Provenance (in Computer Science)

Provenance is the ability to record the history of data and its place of origin. In general, it is the ability to determine the chronology of the ownership, custody or location of any object. The primary purpose of tracing the provenance of an object or entity is often to provide contextual and circumstantial evidence for its original production or discovery, by establishing, as far as practicable, its later history, especially the sequences of its formal ownership, custody, and places of storage. While originally limited to determining the heritage of works of art, the term now applies to wide range of fields, including archaeology, paleontology, archives, manuscripts, printed books, and science and computing. The latter is the context most relevant to my field of computer security.

In the context of data provenance, provenance documents the inputs, entities, systems, and processes that influence data of interest, in effect providing a historical record of the data and its origins. The generated evidence supports essential forensic activities such as data-dependency analysis, error/compromise detection and recovery, and auditing and compliance analysis, including the ability to detect advanced/persistent threats. Data provenance can provide a full historical record of data and its origins and the provenance of data which is generated by complex transformations such as workflows is of considerable value to scientists. From it, one can ascertain the quality of the data based on its ancestral data and derivations, track back sources of errors, allow automated re-enactment of derivations to update data, and provide attribution of data sources.
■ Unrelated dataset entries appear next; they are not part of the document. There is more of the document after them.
(** * The Image feature of [datasets] ([src/datasets/features/image.py])

    A shallow embedding of the module: the pyarrow extension type
    [_ImageExtensionType], the [Image] feature with [encode_example] and
    [decode_example], and the helpers [image_to_bytes] and
    [encode_list_of_images].

    Python objects are a small universe of values; exceptions are an error
    type; the open files and the calls made to the collaborators (the file
    opener [xopen] and the Pillow codec) are recorded in an explicit world
    that every effectful operation threads through. *)

From Stdlib Require Import ZArith List.
From Stdlib.Strings Require Import Byte.
From stdpp Require Import base option gmap strings list.
(** [Characteristic.ConfiguredName] of a service. *)
Definition configured_name_of (s : Service) : option Value :=
  snd <$> List.find (fun p => bool_decide (fst p = ConfiguredName)) (svc_values s).

(** A keyword of the third tier, in any mix of upper and lower case. *)
Definition is_keyword (kw : jsstring) : Prop :=
  Forall2 (fun a c => eq_ignore_case a c = true) (js "dispNum") kw
  \/ Forall2 (fun a c => eq_ignore_case a c = true) (js "channel") kw
  \/ Forall2 (fun a c => eq_ignore_case a c = true) (js "ch") kw.

(** [{ result: [items] }], the reply to [getContentList]. *)
Definition listing (items : list Value) : Value :=
  VObj [(js "result", VArr [VArr items])].


(** The Television service as [buildServices] sets it up. *)
Definition television (name : jsstring) : Service :=
  {| svc_type := Television; svc_subtype := None; svc_displayName := name;
     svc_values := [(ConfiguredName, VStr name); (Name, VStr name);
                    (SleepDiscoveryMode, ALWAYS_DISCOVERABLE)];
     svc_linked := [] |}.

(** [buildServices] before its loop over the favourites. *)
Definition start (name : jsstring) (infos : list Service) (ops : list ServiceOp)
  : Built :=
  {| b_services := infos ++ [television name];
     b_tvService := (Television, None);
     b_inputServices := [];
     b_identifierToChannel := ∅;
     b_ops := ops ++ [Added (Television, None)] |}.

(** [tvService.addLinkedService(input)] over the list of services. *)
Definition link (tv k : ServiceKey) (s : Service) : Service :=
  if bool_decide (svc_key s = tv) then addLinkedService k s else s.

(** The six [setCharacteristic] calls on an input service. *)
Definition configure (identifier : Z) (fav : Favourite) (input : Service) : Service :=
  setCharacteristic InputSourceType TUNER
    (setCharacteristic CurrentVisibilityState SHOWN
       (setCharacteristic IsConfigured CONFIGURED
          (setCharacteristic Name (VStr (fav_name fav))
             (setCharacteristic ConfiguredName (VStr (fav_name fav))
                (setCharacteristic Identifier (VNum (JFin identifier)) input))))).
(** * machina.algos.mpc: training loop of the dynamics model

    A shallow embedding of [src/machina/algos/mpc.py] ([update_dm] and
    [train_dm]) and the properties of its specification.

    - Python [int] is [Z]; Python [float] is IEEE 754 binary64, modelled
      with the executable [spec_float] operations of the Standard Library.
    - A Python exception is a value of [exn]; fallible code returns
      [result]; code that touches the model, the optimizer, the logger or
      the trajectory sources runs in the state-and-exception monad [M].
    - A batch is a [dict] from field names to tensors: [gmap string Tensor].
*)

From Stdlib Require Import ZArith QArith Lia SpecFloat.
From stdpp Require Import base option list gmap strings.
Provenance is also essential to the business domain where it can be used to drill down to the source of data in a data warehouse, track the creation of intellectual property, and provide an audit trail for regulatory purposes.

The use of data provenance is proposed in distributed systems to trace records through a dataflow, replay the dataflow on a subset of its original inputs and debug data flows. In order to do so, one needs to keep track of the set of inputs to each operator, which were used to derive each of its outputs.

The w3c defines provenance as the ability to record a resource in order to describes entities and processes involved in producing and delivering or otherwise influencing that resource. Provenance provides a critical foundation for assessing authenticity, enabling trust, and allowing reproducibility. Provenance assertions are a form of contextual metadata and can themselves become important records with their own provenance.

Why do we care?

Because provenance provides a critical foundation for assessing authenticity, enabling trust, and allowing reproducibility and assertions of provenance can themselves become important records with their own provenance. The widespread use of workflow flow tools for processing scientific data facilitate for capturing provenance information. The workflow process describes all the steps involved in producing a given data set and, hence captures it provenance information. Provenance can be used to record metrics such as data creator/data publisher, data creation date, data modifier & modification date, or data description.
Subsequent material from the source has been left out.